Grantham Hospital (葛量洪醫院; GH) is a specialist cardiothoracic hospital located at Wong Chuk Hang and is part of the Hong Kong West Cluster. It is a tertiary referral centre providing specialist service in cardiothoracic surgery, cardiology, paediatric cardiology, tuberculosis & chest medicine and cardio-pulmonary infirmary. In 2003 and 2004, palliative medicine and acute geriatrics service were set up respectively after Nam Long Hospital has been closed down in December 2003.

The hospital is founded in 1957 by the Hong Kong Tuberculosis, Chest and Heart Diseases Association and renamed for Alexander Grantham, a former Governor of Hong Kong. It has 372 beds and 544 staff.
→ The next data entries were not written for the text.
Lemma perform_frame a c c' new t :
  perform OnExecute a c = Ok (c', new) →
  predecessors (tasks c' t) = predecessors (tasks c t) ∧ successors (tasks c' t) = successors (tasks c t) ∧
  (progress (state_ (tasks c t)) ≤ progress (state_ (tasks c' t)))%nat.
Proof.
  assert (∀ u s b k, TryTransitionTo k (state_ (tasks c u)) = Ok (s, b) →
    predecessors (tasks (set_task u (with_state s (tasks c u)) c) t) = predecessors (tasks c t) ∧
    successors (tasks (set_task u (with_state s (tasks c u)) c) t) = successors (tasks c t) ∧
    (progress (state_ (tasks c t)) ≤ progress (state_ (tasks (set_task u (with_state s (tasks c u)) c) t)))%nat) as Hset.
  { intros u s b k H. rewrite tasks_set. destruct (decide (t = u)) as [->|]; [|done]. split; [done|]. split; [done|].
    by apply TryTransitionTo_progress in H as [? _]. }
  unfold perform, Schedule, Schedule_ready, Submit, Execute_start, Execute_run, Execute_finish. intros H. destruct a as [u| |u|u|u|u|u|u|u|u|].
  - apply bind_ok in H as ([s b] & Hs & H). destruct b; injection H as <- <-; [by eapply Hset|done].
  - by injection H as <- <-.
  - destruct (IsReady (tasks c u)); by injection H as <- <-.
  - apply bind_ok in H as ([s b] & Hs & H). destruct b; injection H as <- <-; [by eapply Hset|done].
  - by injection H as <- <-.
  - apply bind_ok in H as ([s b] & Hs & H). injection H as <- <-. by eapply Hset.
  - destruct (OnExecute u) as [[]|]; try discriminate H; injection H as <- <-; [|done].
    rewrite tasks_set. by destruct (decide (t = u)) as [->|].
  - apply bind_ok in H as ([s b] & Hs & H). injection H as <- <-. by eapply Hset.
  - apply OnTaskFinished_successor_ok in H as [-> ->]. rewrite tasks_set. by destruct (decide (t = u)) as [->|].
  - by injection H as <- <-.
  - by injection H as <- <-.
Qed.

Lemma step_frame s s' t :
  step OnExecute IsExecutorThread s s' →
  predecessors (tasks (core s') t) = predecessors (tasks (core s) t) ∧
  successors (tasks (core s') t) = successors (tasks (core s) t) ∧
  (progress (state_ (tasks (core s) t)) ≤ progress (state_ (tasks (core s') t)))%nat.
Proof. intros [? ? [before a rest after c c' new Hp|before stack after u q ts n _ _]|before stack after c u _]; cbn; [by eapply perform_frame|done..]. Qed.

Lemma reachable_predecessors s0 s t :
  reachable OnExecute IsExecutorThread s0 s → predecessors (tasks (core s) t) = predecessors (tasks (core s0) t).
Proof. induction 1 as [|s s' _ IH Hs]; [done|]. by rewrite <- IH, (proj1 (step_frame _ _ t Hs)). Qed.

Definition quiescent (s : System) : Prop := (∀ stack, stack ∈ threads s → stack = []) ∧ queue (core s) = [].

Lemma quiescent_actions s : quiescent s → concat (threads s) = [].
Proof.
  intros [H _]. induction (threads s) as [|stack l IH]; [done|]. cbn. rewrite (H stack) by (by left). cbn.
  apply IH. intros st Hst. apply H. by right.
Qed.

(** In a quiescent system a scheduled task is done; its predecessors by induction on the
    dependency order. *)
Lemma quiescent_done s (rank : nat → nat) :
  system_ok s → quiescent s → (∀ t p, p ∈ predecessors (tasks (core s) t) → (rank p < rank t)%nat) →
  ∀ t, scheduled (core s) t → state_ (tasks (core s) t) = kDone.
Proof.
  intros Hok Hq Hrank. pose proof (quiescent_actions s Hq) as Hacts. destruct Hq as [_ Hqueue].
  unfold system_ok in Hok. rewrite Hacts in Hok.
  assert (∀ n t, (rank t < n)%nat → scheduled (core s) t → state_ (tasks (core s) t) = kDone) as Hind; [|eauto].
  induction n as [|n IH]; intros t Ht Hs; [lia|].
  pose proof (inv_task _ _ Hok t) as Hl. unfold task_ok in Hl. rewrite !occ_nil, Hqueue, occ_nil in Hl.
  unfold scheduled in Hs. destruct (state_ (tasks (core s) t)) eqn:Es; cbn [progress] in *; try lia; [|done].
  exfalso. destruct (inv_requested _ _ Hok t Es) as [H|H]; [rewrite occ_nil in H; lia|].
  assert (length (filter (unfinished (core s)) (predecessors (tasks (core s) t))) = 0%nat) as H0; [|lia].
  apply none_unfinished_iff. intros p Hp. apply IH; [specialize (Hrank t p Hp); lia|]. destruct (H p Hp) as [|H']; [done|]. rewrite occ_nil in H'. lia.
Qed.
The hospital is affiliated with the Medical faculty of the University of Hong Kong, providing clinical attachment opportunities for its medical students. The university's divisions of cardiothoracic surgery, cardiology and paediatric cardiology have their bases here. However, it has been proposed that these acute services will be relocated to the Queen Mary Hospital (the Flagship teaching hospital of the university) in the coming future for better and more efficient use of resources. Grantham Hospital will then become a hospital dedicated to chronic and palliative care.

The School of General Nursing has been re-opened in 2008 to educate and train up Enrolled Nurses and the hospice centre under the Li Ka Shing Foundation Hospice Service Programme was set up to provide holistic care to cancer patients and their families.